Using economics to understand choices reveals how individual decisions and social interactions are constrained by what is physically possible to do, and what the rules of society allow. Nature and technology determine the universe of physical possibilities, and people’s choices are further constrained by societal norms, institutional rules and government policies of all kinds. Many people have few options, or only bad options. Environmental conditions may fluctuate wildly, and often degrade over time as we all use up the natural resources around us. But investments in new technology can open new possibilities, and people can change the rules of social interaction to improve outcomes.

The economics toolkit described in this book shows how individual and social choices about food have evolved over time and are changed by the actions of each successive generation in every country. Our work draws on and contributes to almost every other domain of research and practice in the health, environmental and social sciences, or the humanities. For many readers, a primary motivation is human health. We all want our food to sustain a healthy and active life for everyone, to overcome societal disparities and inequity. Agriculture and food also play a crucial role in the climate crisis and in addressing many concerns about sustainability and the environment. Food economics can help address each of these challenges through a wide range of careers. People everywhere also have an intrinsic interest in food as such: the challenge and opportunities of eating well every day and the unique joys of meals on special occasions.
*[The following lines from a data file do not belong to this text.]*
(** The item is offered, or equal to one that is. *)
Definition backed (wanted : list (string * string)) (resources : list pydict) (r : pydict) : Prop :=
  r ∈ resources /\ exists c, c ∈ resources /\ offered wanted resources c = true /\ (c = r \/ py_eqb (PDict c) (PDict r) = true).

Lemma choose_id_backed wanted resources id r :
  choose_id wanted resources id = Ok r -> backed wanted resources r /\ _legacy_id r = id.
Proof.
  unfold choose_id. destruct (dict_get id (aliases resources)) as [x|] eqn:E; [|done].
  apply elem_of_aliases in E as [Hx Hid]. destruct (_ || _) eqn:Ho; [|done]. intros H. apply Ok_inj in H as <-.
  split; [|done]. split; [done|]. apply orb_true_iff in Ho as [Ho|Ho]; [by exists x; auto|].
  apply existsb_exists in Ho as (c & Hc & Heq). apply list_elem_of_In, elem_of_candidates in Hc as [Hc Ho]. exists c; auto.
Qed.

(** The offered items of one adapter, in the order of their legacy ids. *)
Definition adapter_group (candidates : list pydict) (a : string) : list pydict :=
  List.filter (fun r => bool_decide (adapter_key r = Some a)) candidates.

Lemma by_adapter_spec candidates a g : (a, g) ∈ by_adapter candidates -> g = adapter_group candidates a.
Proof. apply group_by_spec. Qed.

Lemma by_adapter_covers candidates a :
  adapter_group candidates a <> [] -> (a, adapter_group candidates a) ∈ by_adapter candidates.
Proof.
  intros H. destruct (adapter_group candidates a) as [|r l] eqn:E; [done|].
  assert (r ∈ adapter_group candidates a) as Hr by (rewrite E; left). apply elem_of_list_filter in Hr as [Hr Hk%bool_decide_eq_true].
  destruct (group_by_covers adapter_key candidates r a Hr Hk) as (g & Hg & _).
  rewrite <-E. by rewrite <-(by_adapter_spec _ _ _ Hg).
Qed.

#[local] Instance entry_le_trans {A} : Transitive (@entry_le A).
Proof. intros a b c. unfold entry_le. apply transitivity. Qed.
#[local] Instance entry_le_total {A} : Total (@entry_le A).
Proof. intros a b. unfold entry_le. apply total, _. Qed.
Economists study people, explaining behavior in terms of how nature and technology shape each choice people make. To understand how food affects human health, we can all use many results from nutritional biochemistry and physiology, showing how we metabolize bioactive compounds and other attributes of food to build our bodies and fuel our lives. We also draw heavily on nutritional epidemiology, revealing how diets affect health outcomes over the life course. To understand where food comes from, and how our food choices affect the world around us, we draw heavily on agronomy and agroecology for plant production, and veterinary or animal science for animal-sourced foods, as well as food science for the study of how packaging and processing affects the food people eat. We are also attentive to more specialized work about specific aspects of the food system, such as fisheries and aquaculture and many subfields of the environmental sciences.

The economics of food borrows from the natural sciences to understand how food is produced, and from the health sciences to understand how it affects health, but the topic itself is about people: this textbook draws heavily on findings from demography that measures how the size and composition of each population changes over time, as well as sociology and anthropology to study how groups of people relate to each other, political science to study how governments and other institutions make decisions, and especially history and the humanities to tell the story of each community’s relationship to food.

The many disciplines that inform food economics, like economics itself, have deep internal debates that drive change in the frontier of knowledge. New facts are discovered, and then we develop new theories to explain them and predict future observations. For this textbook, we aim to describe exactly how recent scientific knowledge, whether in nutrition or agronomy or other fields, can inform economic decision-making and analysis, in ways that can be updated as new discoveries are made.

1.2.2.1 Why Use Economics to Study Food?

Economics is particularly well suited to understanding agriculture and nutrition, with a long history of using national statistics and household surveys to understand and address rural poverty and food scarcity. The quantities and prices of food produced, traded, delivered and consumed are among the first and most important kinds of data available since the beginning of recorded history, and have been used to explain, predict and assess links to a wide range of outcomes that people care about. Having available data about important choices has allowed generations of economists to test hypotheses, build the toolkit described in this book and use those methods and results to guide individual choices, program interventions and government policies.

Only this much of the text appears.